Chancellor Angela Merkel, Greens leader Robert Habeck, TV satirist Jan Böhmermann, rapper Marteria, the rap group K.I.Z. and main parliamentary groups including the ruling center-right and center-left parties, as well as The Greens, left-wing Die Linke and FDP were among those targeted in the breach, according to the BBC.
The full scope of the breach is still unknown but contacts, private chats and financial details from every political party except the far-right Alternative for Germany (AfD) party were exposed.
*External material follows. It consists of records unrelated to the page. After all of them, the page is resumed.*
(* ===== verification/PlistSlot.v ===== *)
(** * Where a rule is in the trie

    A rule of length [len] belongs to the table at depth [lvl len], whose path
    are the bytes of its prefix so far, and covers the slots that agree with
    it on the bits that are left. *)

From stdpp Require Import sorting.
From S2P Require Import Prelude SepLogic Own FrrPrefix FrrPrefixBits Plist PlistChain.

#[local] Open Scope Z_scope.

Abbreviation rules := (gmap Z rule).
Implicit Types (r : rule) (E : rules) (π : list Z).

Definition rlen r : Z := prefixlen (r_prefix r).
Definition rbytes r : list Z := u (r_prefix r).

(** Rules with the same number are the same rule. *)
Definition numbered E : Prop :=
  forall a b r r', E !! a = Some r -> E !! b = Some r' -> r_seq r = r_seq r' -> a = b.

Section slot.
Context (D : nat).

Definition lvl (len : Z) : nat := (D - 1) `min` Z.to_nat ((len - 1) / 8).
Definition vbits (len : Z) : Z := len - 8 * Z.of_nat (lvl len).
Definition rpath r : list Z := take (lvl (rlen r)) (rbytes r).
Definition rbyte r : Z := nth (lvl (rlen r)) (rbytes r) 0.
(** How many slots the rule covers *)
Definition width r : Z := 2 ^ (8 - vbits (rlen r)).

(** The rule is in the chain of kind [k] of the slot [i] of the table at [π]. *)
Definition in_slot (k : bool) r π (i : Z) : Prop :=
  rpath r = π /\
  if k then 8 < vbits (rlen r) /\ rbyte r = i
  else vbits (rlen r) <= 8 /\ rbyte r / width r = i / width r.
#[export] Instance in_slot_dec k r π i : Decision (in_slot k r π i).
Proof. unfold in_slot. destruct k; apply _. Defined.

(** No bits are set behind the prefix in the byte it ends in. *)
Record rule_ok r : Prop := {
  ro_wf : prefix_wf (r_prefix r);
  ro_len : rlen r <= 128;
  ro_aligned : vbits (rlen r) <= 8 -> rbyte r mod width r = 0
}.

(** *** Levels *)
Lemma lvl_le len : (lvl len <= D - 1)%nat.
Proof. unfold lvl. lia. Qed.

Lemma lvl_small len : len <= 128 -> (lvl len <= 15)%nat.
Proof.
  intros H. unfold lvl. pose proof (Z.div_le_mono (len - 1) 127 8 ltac:(lia) ltac:(lia)) as Hd.
  change (127 / 8) with 15 in Hd. lia.
Qed.

Lemma lvl_step (d : nat) len :
  (d <= lvl len)%nat -> 0 <= len ->
  (8 <? len - 8 * Z.of_nat d) = true /\ (d < D - 1)%nat <-> (d < lvl len)%nat.
Proof.
  intros Hd H0. unfold lvl in *. rewrite Z.ltb_lt.
  pose proof (Z.div_mod (len - 1) 8 ltac:(done)). pose proof (Z.mod_pos_bound (len - 1) 8 ltac:(done)). lia.
Qed.

Lemma vbits_nonneg len : 0 <= len -> 0 <= vbits len.
Proof.
  intros H. unfold vbits, lvl. pose proof (Z.div_mod (len - 1) 8 ltac:(done)).
  pose proof (Z.mod_pos_bound (len - 1) 8 ltac:(done)). lia.
Qed.

Lemma vbits_last len : 0 <= len -> 8 < vbits len -> lvl len = (D - 1)%nat.
Proof.
  intros H0. unfold vbits, lvl. pose proof (Z.div_mod (len - 1) 8 ltac:(done)).
  pose proof (Z.mod_pos_bound (len - 1) 8 ltac:(done)). lia.
Qed.

Lemma rpath_length r : prefix_wf (r_prefix r) -> rlen r <= 128 -> length (rpath r) = lvl (rlen r).
Proof.
  intros Hw Hl. unfold rpath, rbytes. rewrite length_take, (pw_size _ Hw). pose proof (lvl_small _ Hl). lia.
Qed.

Lemma rbyte_lookup r :
  prefix_wf (r_prefix r) -> rlen r <= 128 -> rbytes r !! lvl (rlen r) = Some (rbyte r) /\ is_byte (rbyte r).
Proof.
  intros Hw Hl. pose proof (lvl_small _ Hl).
  destruct (lookup_lt_is_Some_2 (rbytes r) (lvl (rlen r))) as [x Ex].
  { unfold rbytes. rewrite (pw_size _ Hw). lia. }
  unfold rbyte. rewrite (nth_lookup_Some _ _ _ _ Ex). split; [done|].
  by apply (proj1 (Forall_lookup _ _) (pw_bytes _ Hw) _ _ Ex).
Qed.

(** *** The slots a rule covers *)
Definition first_slot r : Z := rbyte r.
Definition slots r : nat := if decide (8 < vbits (rlen r)) then 1%nat else Z.to_nat (width r).
Definition kind r : bool := bool_decide (8 < vbits (rlen r)).

Lemma width_pos r : 0 <= rlen r -> vbits (rlen r) <= 8 -> 0 < width r <= 256 /\ width r * 2 ^ vbits (rlen r) = 256.
Proof.
  intros H0 Hv. unfold width. pose proof (vbits_nonneg _ H0).
  assert (E : 2 ^ (8 - vbits (rlen r)) * 2 ^ vbits (rlen r) = 256).
  { rewrite <- Z.pow_add_r by lia. by replace (8 - vbits (rlen r) + vbits (rlen r)) with 8 by lia. }
  assert (0 < 2 ^ (8 - vbits (rlen r))) by (apply Z.pow_pos_nonneg; lia).
  assert (0 < 2 ^ vbits (rlen r)) by (apply Z.pow_pos_nonneg; lia). split; [nia|done].
Qed.

Lemma div_range x w i : 0 < w -> x mod w = 0 -> x / w = i / w <-> x <= i < x + w.
Proof.
  intros Hw Hx. pose proof (Z.div_mod x w ltac:(lia)) as Ex. rewrite Hx, Z.add_0_r in Ex.
  pose proof (Z.div_mod i w ltac:(lia)) as Ei. pose proof (Z.mod_pos_bound i w Hw). split.
  - intros E. rewrite E in Ex. lia.
  - intros H0. apply (Z.div_unique i w (x / w) (i - x)); [left; lia|]. rewrite <- Ex. lia.
Qed.

Lemma in_slot_covered r i :
  rule_ok r -> in_slot (kind r) r (rpath r) i <-> first_slot r <= i < first_slot r + Z.of_nat (slots r).
Proof.
  intros [Hw Hl Ha]. unfold in_slot, kind, slots, first_slot. destruct (pw_len _ Hw) as [H0 _].
  case_bool_decide as Hv.
  - rewrite decide_True by done. split; [lia|]. intros H. split_and!; [done|done|lia].
  - rewrite decide_False by done. destruct (width_pos r H0 ltac:(lia)) as [Hp _].
    rewrite div_range by (try apply Ha; lia). rewrite Z2Nat.id by lia.
    split; [tauto|]. intros H. split; [done|]. split; [lia|done].
Qed.

Lemma slots_bound r : rule_ok r -> 0 <= first_slot r /\ first_slot r + Z.of_nat (slots r) <= 256.
Proof.
  intros [Hw Hl Ha]. destruct (pw_len _ Hw) as [H0 _]. destruct (rbyte_lookup r Hw Hl) as [_ Hb].
  unfold first_slot, slots, is_byte in *. case_decide as Hv; [lia|].
  destruct (width_pos r H0 ltac:(lia)) as [Hp Ep]. specialize (Ha ltac:(lia)).
  pose proof (Z.div_mod (rbyte r) (width r) ltac:(lia)) as E. rewrite Ha, Z.add_0_r in E.
  pose proof (vbits_nonneg (rlen r) H0). assert (0 < 2 ^ vbits (rlen r)) by (apply Z.pow_pos_nonneg; lia).
  assert (rbyte r / width r < 2 ^ vbits (rlen r)) by (apply Z.div_lt_upper_bound; [lia|]; rewrite Ep; lia).
  rewrite Z2Nat.id by lia. nia.
Qed.

Lemma slots_pos r : rule_ok r -> (0 < slots r)%nat.
Proof.
  intros [Hw Hl Ha]. destruct (pw_len _ Hw) as [H0 _]. unfold slots. case_decide; [lia|].
  destruct (width_pos r H0 ltac:(lia)). lia.
Qed.

(** A rule of a slot that is not longer than [r] is in all slots of [r]. *)
Lemma in_slot_kind r k π i : in_slot k r π i -> k = kind r /\ π = rpath r.
Proof. unfold in_slot, kind. destruct k; intros (<- & H & _); (split; [|done]); symmetry; [by apply bool_decide_eq_true|apply bool_decide_eq_false; lia]. Qed.

Lemma in_slot_shorter k rx r π i j :
  rule_ok rx -> rule_ok r -> rlen rx <= rlen r ->
  in_slot k rx π i -> in_slot k r π i -> in_slot k r π j -> in_slot k rx π j.
Proof.
  intros [Hwx Hlx _] [Hw Hl _] Hle (Epx & Hx) (Ep & Hi) (_ & Hj). split; [done|].
  assert (Elvl : lvl (rlen rx) = lvl (rlen r)).
  { rewrite <- !rpath_length by done. congruence. }
  destruct k; [destruct Hx as [? Hx], Hi as [_ Hi], Hj as [_ Hj]; split; [done|congruence]|].
  destruct Hx as [Hvx Hx], Hi as [Hv Hi], Hj as [_ Hj]. split; [done|]. rewrite Hx.
  destruct (pw_len _ Hwx) as [H0x _]. destruct (pw_len _ Hw) as [H0 _]. fold (rlen rx) in H0x. fold (rlen r) in H0.
  assert (Hd : exists c, 0 < c /\ width rx = width r * c).
  { exists (2 ^ (vbits (rlen r) - vbits (rlen rx))).
    assert (vbits (rlen rx) <= vbits (rlen r)) by (unfold vbits; lia).
    split; [apply Z.pow_pos_nonneg; lia|]. unfold width. rewrite <- Z.pow_add_r by lia. f_equal. lia. }
  destruct Hd as (c & Hc & ->). destruct (width_pos r H0 Hv) as [Hp _].
  rewrite <- !Z.div_div by lia. congruence.
Qed.

(** *** The rules of a slot, in the order of its chain *)
Definition le_rule (x y : Z * rule) : Prop :=
  rlen y.2 < rlen x.2 \/ rlen x.2 = rlen y.2 /\ r_seq x.2 <= r_seq y.2.
#[export] Instance le_rule_dec x y : Decision (le_rule x y).
Proof. unfold le_rule. apply _. Defined.
#[export] Instance le_rule_trans : Transitive le_rule.
Proof. intros x y z. unfold le_rule. lia. Qed.
#[export] Instance le_rule_total : Total le_rule.
Proof. intros x y. unfold le_rule. lia. Qed.

Definition slot_rules (k : bool) E π (i : Z) : list (Z * rule) :=
  merge_sort le_rule (filter (fun x => in_slot k x.2 π i) (map_to_list E)).

Lemma slot_rules_elem k E π i x :
  x ∈ slot_rules k E π i <-> E !! x.1 = Some x.2 /\ in_slot k x.2 π i.
Proof.
  unfold slot_rules. rewrite merge_sort_Permutation, list_elem_of_filter. destruct x as [a r].
  rewrite elem_of_map_to_list. simpl. tauto.
Qed.
Lemma slot_rules_sorted k E π i : StronglySorted le_rule (slot_rules k E π i).
Proof. apply StronglySorted_merge_sort; apply _. Qed.
Lemma slot_rules_NoDup k E π i : NoDup (slot_rules k E π i).
Proof. unfold slot_rules. rewrite merge_sort_Permutation. apply NoDup_filter, NoDup_map_to_list. Qed.

Lemma slot_rules_unique k E π i l :
  numbered E -> StronglySorted le_rule l -> NoDup l ->
  (forall x, x ∈ l <-> E !! x.1 = Some x.2 /\ in_slot k x.2 π i) -> l = slot_rules k E π i.
Proof.
  intros Hn Hs Hd Hl. apply (StronglySorted_unique_strong le_rule); [|done|apply slot_rules_sorted|].
  - intros [a r] [b r'] Hx [Hy _]%slot_rules_elem H1 H2. apply Hl in Hx as [Hx _]. simpl in *.
    assert (a = b); [|congruence]. eapply Hn; [done..|]. unfold le_rule in *. simpl in *. lia.
  - apply NoDup_Permutation; [done|apply slot_rules_NoDup|]. intros x. by rewrite Hl, slot_rules_elem.
Qed.

Lemma rules_sorted_filter (P : Z * rule -> Prop) `{!forall x, Decision (P x)} l :
  StronglySorted le_rule l -> StronglySorted le_rule (filter P l).
Proof.
  induction 1 as [|x l Hs IH Hx]; [constructor|]. rewrite filter_cons. case_decide; [|done].
  constructor; [done|]. apply Forall_forall. intros y [_ Hy]%list_elem_of_filter.
  by apply (proj1 (Forall_forall _ _) Hx).
Qed.

(** A new rule [r] at [a] splits the chains it enters. *)
Definition before (r : rule) (x : Z * rule) : Prop := earlier x.2 r.
#[export] Instance before_dec r x : Decision (before r x).
Proof. unfold before, earlier. apply _. Defined.

Definition slot_before k E r π i : list (Z * rule) := filter (before r) (slot_rules k E π i).
Definition slot_after k E r π i : list (Z * rule) := filter (fun x => ~ before r x) (slot_rules k E π i).

Lemma slot_rules_split k E r π i :
  numbered E -> slot_rules k E π i = slot_before k E r π i ++ slot_after k E r π i.
Proof.
  intros Hn. symmetry. apply slot_rules_unique; [done| | |].
  - apply StronglySorted_app_2; [|apply rules_sorted_filter, slot_rules_sorted..].
    intros x y [Hx _]%list_elem_of_filter [Hy _]%list_elem_of_filter. unfold before, earlier, le_rule, rlen in *. lia.
  - apply NoDup_app. split_and!; [apply NoDup_filter, slot_rules_NoDup| |apply NoDup_filter, slot_rules_NoDup].
    intros x [Hx _]%list_elem_of_filter [Hy _]%list_elem_of_filter. done.
  - intros x. unfold slot_before, slot_after. rewrite elem_of_app, !list_elem_of_filter, slot_rules_elem.
    destruct (decide (before r x)); tauto.
Qed.

Lemma numbered_later E r x :
  (forall y r', E !! y = Some r' -> r_seq r' <> r_seq r) -> E !! x.1 = Some x.2 -> ~ before r x -> earlier r x.2.
Proof. intros Hs Hx Hb. specialize (Hs _ _ Hx). unfold before, earlier in *. lia. Qed.

Lemma slot_rules_insert k E a r π i :
  numbered (<[a := r]> E) -> E !! a = None -> in_slot k r π i ->
  slot_rules k (<[a := r]> E) π i = slot_before k E r π i ++ (a, r) :: slot_after k E r π i.
Proof.
  intros Hn Ha Hin. symmetry.
  assert (Hs : forall y r', E !! y = Some r' -> r_seq r' <> r_seq r).
  { intros y r' Hy Heq. assert (y = a); [|congruence]. eapply Hn; [|apply lookup_insert_eq|exact Heq].
    rewrite lookup_insert_ne; [done|congruence]. }
  assert (Hne : forall x, x ∈ slot_rules k E π i -> x.1 <> a).
  { intros x [Hx _]%slot_rules_elem E1. rewrite E1 in Hx. congruence. }
  apply slot_rules_unique; [done| | |].
  - apply StronglySorted_app_2; [|apply rules_sorted_filter, slot_rules_sorted|].
    + intros x y [Hx _]%list_elem_of_filter [->|[Hy _]%list_elem_of_filter]%elem_of_cons;
        unfold before, earlier, le_rule, rlen in *; simpl; lia.
    + constructor; [apply rules_sorted_filter, slot_rules_sorted|]. apply Forall_forall.
      intros y [Hy [Hyin _]%slot_rules_elem]%list_elem_of_filter. pose proof (numbered_later E r y Hs Hyin Hy) as He.
      unfold earlier, le_rule, rlen in *. simpl. lia.
  - apply NoDup_app. split_and!; [apply NoDup_filter, slot_rules_NoDup| |].
    + intros x [Hx Hin']%list_elem_of_filter [->|[Hy _]%list_elem_of_filter]%elem_of_cons; [|done]. by apply Hne in Hin'.
    + constructor; [|apply NoDup_filter, slot_rules_NoDup]. intros [_ Hin']%list_elem_of_filter. by apply Hne in Hin'.
  - intros [b rb]. unfold slot_before, slot_after. rewrite elem_of_app, elem_of_cons, !list_elem_of_filter, slot_rules_elem. simpl.
    destruct (decide (b = a)) as [->|Hb].
    + rewrite lookup_insert_eq. split; [intros [(_ & E1 & _)|[E1|(_ & E1 & _)]]; [congruence| |congruence]|].
      * injection E1 as ->. done.
      * intros [[= <-] _]. right. by left.
    + rewrite lookup_insert_ne by done. destruct (decide (before r (b, rb))); split; try tauto;
        intros [?|[?|?]]; try tauto; congruence.
Qed.

Lemma slot_rules_other k E a r π i :
  ~ in_slot k r π i -> E !! a = None -> numbered (<[a := r]> E) ->
  slot_rules k (<[a := r]> E) π i = slot_rules k E π i.
Proof.
  intros Hout Ha Hn. symmetry. apply slot_rules_unique; [done|apply slot_rules_sorted|apply slot_rules_NoDup|].
  intros [b rb]. rewrite slot_rules_elem. simpl. destruct (decide (b = a)) as [->|Hb].
  - rewrite lookup_insert_eq. split; [intros []; congruence|]. by intros [[= <-] ?].
  - by rewrite lookup_insert_ne.
Qed.

(** The rules behind [r] are the same in all its slots. *)
Lemma slot_after_same k E r π i j :
  numbered E -> (forall b rb, E !! b = Some rb -> rule_ok rb) -> rule_ok r ->
  in_slot k r π i -> in_slot k r π j -> slot_after k E r π i = slot_after k E r π j.
Proof.
  intros Hn Hok Hr Hi Hj.
  assert (Hsame : forall i j x, in_slot k r π i -> in_slot k r π j ->
      x ∈ slot_after k E r π i -> x ∈ slot_after k E r π j).
  { clear i j Hi Hj. intros i j x Hi Hj [Hx [HxE Hxi]%slot_rules_elem]%list_elem_of_filter.
    apply list_elem_of_filter. split; [done|]. apply slot_rules_elem. split; [done|].
    eapply in_slot_shorter; [by eapply Hok|exact Hr| |done..].
    unfold before, earlier, rlen in *. lia. }
  apply (StronglySorted_unique_strong le_rule); [|apply rules_sorted_filter, slot_rules_sorted..|].
  - intros x y [_ [Hx _]%slot_rules_elem]%list_elem_of_filter [_ [Hy _]%slot_rules_elem]%list_elem_of_filter H1 H2.
    destruct x as [a ra], y as [b rb]. simpl in *.
    assert (a = b); [|congruence]. eapply Hn; [done..|]. unfold le_rule in *. simpl in *. lia.
  - apply NoDup_Permutation; [apply NoDup_filter, slot_rules_NoDup..|]. intros x.
    split; by apply Hsame.
Qed.
End slot.
(* ===== verification/PlistTrie.v ===== *)
(** * The trie of a prefix list

    [trie_ok h root E ex tabs]: the tables of the part [h] of memory are the
    trie of the rules [E].  [tabs] gives the table of each path; there is one
    for every path that a rule goes through, and for the initial segments of
    [ex], the path that is being worked on.  The chain of each slot is the
    sorted list of the rules that belong to it. *)

From S2P Require Import Prelude SepLogic Heap Own FrrPrefix FrrPrefixBits Plist PlistChain PlistWalk PlistSlot.

#[local] Open Scope Z_scope.

(** What an operation on the trie may change: the links [next_best] and the
    tables *)
Definition trie_frame (h h' : pmem) : Prop :=
  forall x,
  match h !! x with
  | Some (OEntry e) => exists v, h' !! x = Some (OEntry (set_next_best v e))
  | Some (OTable _) | None => h' !! x = None \/ exists t, h' !! x = Some (OTable t)
  | o => h' !! x = o
  end.

Lemma trie_frame_refl h : trie_frame h h.
Proof.
  intros x. destruct (h !! x) as [[e| | |]|]; try done; [|by right; eexists|by left].
  exists (e_next_best e). by destruct e.
Qed.

Lemma trie_frame_trans h1 h2 h3 : trie_frame h1 h2 -> trie_frame h2 h3 -> trie_frame h1 h3.
Proof.
  intros H1 H2 x. specialize (H1 x). specialize (H2 x). destruct (h1 !! x) as [[e|t|l|m]|].
  - destruct H1 as (v & E). rewrite E in H2. destruct H2 as (w & E2). by exists w.
  - destruct H1 as [E|(t' & E)]; by rewrite E in H2.
  - by rewrite H1 in H2.
  - by rewrite H1 in H2.
  - destruct H1 as [E|(t' & E)]; by rewrite E in H2.
Qed.

(** Only tables *)
Definition table_frame (h h' : pmem) : Prop :=
  forall x,
  match h !! x with
  | Some (OTable _) | None => h' !! x = None \/ exists t, h' !! x = Some (OTable t)
  | o => h' !! x = o
  end.

Lemma table_frame_refl h : table_frame h h.
Proof. intros x. destruct (h !! x) as [[e| | |]|]; try done; [by right; eexists|by left]. Qed.

Lemma table_frame_trans h1 h2 h3 : table_frame h1 h2 -> table_frame h2 h3 -> table_frame h1 h3.
Proof.
  intros H1 H2 x. specialize (H1 x). specialize (H2 x). destruct (h1 !! x) as [[e|t|l|m]|];
    try (by rewrite H1 in H2); destruct H1 as [E|(t' & E)]; by rewrite E in H2.
Qed.

Lemma table_frame_alter h a o t :
  match h !! a with None | Some (OTable _) => True | _ => False end ->
  o = Some (OTable t) \/ o = None -> table_frame h (partial_alter (fun _ => o) a h).
Proof.
  intros Ha Ho x. destruct (decide (x = a)) as [->|Hne].
  - rewrite lookup_partial_alter_eq. destruct (h !! a) as [[]|]; naive_solver.
  - rewrite lookup_partial_alter_ne by done. apply table_frame_refl.
Qed.

Lemma table_frame_trie h h' : table_frame h h' -> trie_frame h h'.
Proof.
  intros H x. specialize (H x). destruct (h !! x) as [[e| | |]|]; try done. exists (e_next_best e). by destruct e.
Qed.

Lemma table_frame_best h h' a : table_frame h h' -> best h' a = best h a.
Proof.
  intros H. specialize (H a). unfold best. destruct (h !! a) as [[e|t| |]|]; try by rewrite H.
  all: by destruct H as [->|(? & ->)].
Qed.

Lemma table_frame_entry h h' a e : table_frame h h' -> h !! a = Some (OEntry e) -> h' !! a = Some (OEntry e).
Proof. intros H Ha. specialize (H a). by rewrite Ha in H. Qed.

Lemma nb_only_frame ta h h' t t' :
  nb_only ta h h' -> h !! ta = Some (OTable t) -> h' !! ta = Some (OTable t') -> trie_frame h h'.
Proof.
  intros H E E' x. destruct (decide (x = ta)) as [->|Hne]; [rewrite E; right; by exists t'|].
  specialize (H x Hne). destruct (h !! x) as [[]|]; [done|right; by eexists|done..|by left].
Qed.

Lemma trie_frame_rule h h' a r : trie_frame h h' -> rule_at h a = Some r -> rule_at h' a = Some r.
Proof.
  intros H Hr. destruct (rule_at_entry _ _ _ Hr) as (e & Ee & <-). specialize (H a). rewrite Ee in H.
  destruct H as (v & Ev). unfold rule_at. by rewrite Ev.
Qed.

Section trie.
Context (D : nat) (HD : (1 <= D)%nat).
Implicit Types tabs : gmap (list Z) Z.

Definition chain_ptrs k E π i : list Z := (slot_rules D k E π i).*1.

Definition slot_ok (h : pmem) E tabs π (i : nat) (s : pltrie_entry) : Prop :=
  chain (best h) (up_chain s) (chain_ptrs false E π (Z.of_nat i)) /\
  if decide (S (length π) < D)%nat
  then next_table s = default 0 (tabs !! (π ++ [Z.of_nat i]))
  else chain (best h) (next_table s) (chain_ptrs true E π (Z.of_nat i)).

Record trie_ok (h : pmem) (root : Z) E (ex : list Z) tabs : Prop := {
  to_root : tabs !! [] = Some root;
  to_dom : forall π, is_Some (tabs !! π) <->
    π = [] \/ π `prefix_of` ex \/ exists a r, E !! a = Some r /\ π `prefix_of` rpath D r;
  to_inj : forall π1 π2 a, tabs !! π1 = Some a -> tabs !! π2 = Some a -> π1 = π2;
  to_table : forall π a, tabs !! π = Some a -> a <> 0 /\ exists t, h !! a = Some (OTable t) /\
    length t = PLC_LEN /\ forall i s, t !! i = Some s -> slot_ok h E tabs π i s;
  to_all : forall a t, h !! a = Some (OTable t) -> exists π, tabs !! π = Some a;
  to_rules : forall a r, E !! a = Some r -> a <> 0 /\ rule_at h a = Some r /\ rule_ok D r;
  to_numbered : numbered E
}.

Lemma slot_ok_ext h h' E tabs tabs' π i s :
  (forall a, best h' a = best h a) ->
  ((S (length π) < D)%nat -> tabs' !! (π ++ [Z.of_nat i]) = tabs !! (π ++ [Z.of_nat i])) ->
  slot_ok h E tabs π i s -> slot_ok h' E tabs' π i s.
Proof.
  intros Hb Ht [H1 H2]. split; [by apply (chain_ext (best h))|]. case_decide; [by rewrite Ht|by apply (chain_ext (best h))].
Qed.

Lemma chain_ptrs_nil k E π i : (forall a r, E !! a = Some r -> ~ in_slot D k r π i) -> chain_ptrs k E π i = [].
Proof.
  intros H. unfold chain_ptrs. destruct (slot_rules D k E π i) as [|x l] eqn:El; [done|].
  assert (Hx : x ∈ slot_rules D k E π i) by (rewrite El; by left).
  apply slot_rules_elem in Hx as [Hx1 Hx2]. by destruct (H _ _ Hx1).
Qed.

Lemma to_dom_passed h root E ex tabs π b :
  trie_ok h root E ex tabs -> is_Some (tabs !! (π ++ [b])) -> is_Some (tabs !! π).
Proof.
  intros H Hb. apply (to_dom _ _ _ _ _ H) in Hb. apply (to_dom _ _ _ _ _ H).
  destruct Hb as [Hb|[Hb|(a & r & Ha & Hb)]]; [by destruct π| |].
  - right. left. etrans; [|exact Hb]. by apply prefix_app_r.
  - right. right. exists a, r. split; [done|]. etrans; [|exact Hb]. by apply prefix_app_r.
Qed.

(** *** A table is opened *)
Definition zero_table : list pltrie_entry := replicate PLC_LEN (TrieSlot 0 0).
A government spokeswoman told the publication no sensitve data from the chancellor's office had been breached.
It is unclear how the attackers gained access to the information but some German cybersecurity pros have speculated the threat actors exploited a weakness in email software to steal passwords that may have also been used on social media accounts.
Officials haven’t stated who was behind the attack, however speculations have raged from Russian threat actors to domestic right-wingers.
Matt Walmsley, head of EMEA marketing at Vectra, told SC Media this is a very damaging attack for a country that holds individual privacy so dearly and has some of the region’s strictest data protection laws.
“Details are currently limited although initial reports say that members of the far-right Alternative for Germany (AfD) party hasn’t been affected so there may be a political motivation in this attack,”Walmsley said. “We shouldn’t disregard the work of foreign state actors here either, particularly Russia who have been cited in multiple attacks and cyber-interference on foreign powers, and in 2015 were accused by the German domestic security services of hacking the German parliament.”
Walmsley added that last month America tipped off Germany’s BSI information security agency that China was targeting the country with “cloud hopper” attacks and went on to say the attack is just the first of many high-profile breaches we will see this year.
While finding the motivation and the perpetrators behind the attack are important, some researchers stressed the importance of not jumping to conclusions it can be next to impossible to determine the specific motivation behind a political attack.
“While it may be easy to assume this is the work of an AfD operative, it is perhaps equally possible that an external actor could have perpetrated this attack to stir up controversy and distractions,” Craig Young, a computer security researcher for Tripwire’s VERT team, told SC Media.
“While there does not appear to be any tremendous damage from the released data so far, it may ultimately contribute to eroding confidence in the German information security office.”
Young pointed out that the last year has been difficult for BSI’s reputation as it was revealed that the Russian hacking group APT28 had managed to penetrate the highly sensitive “Informationsverbund Berlin-Bonn” (IVBB) network.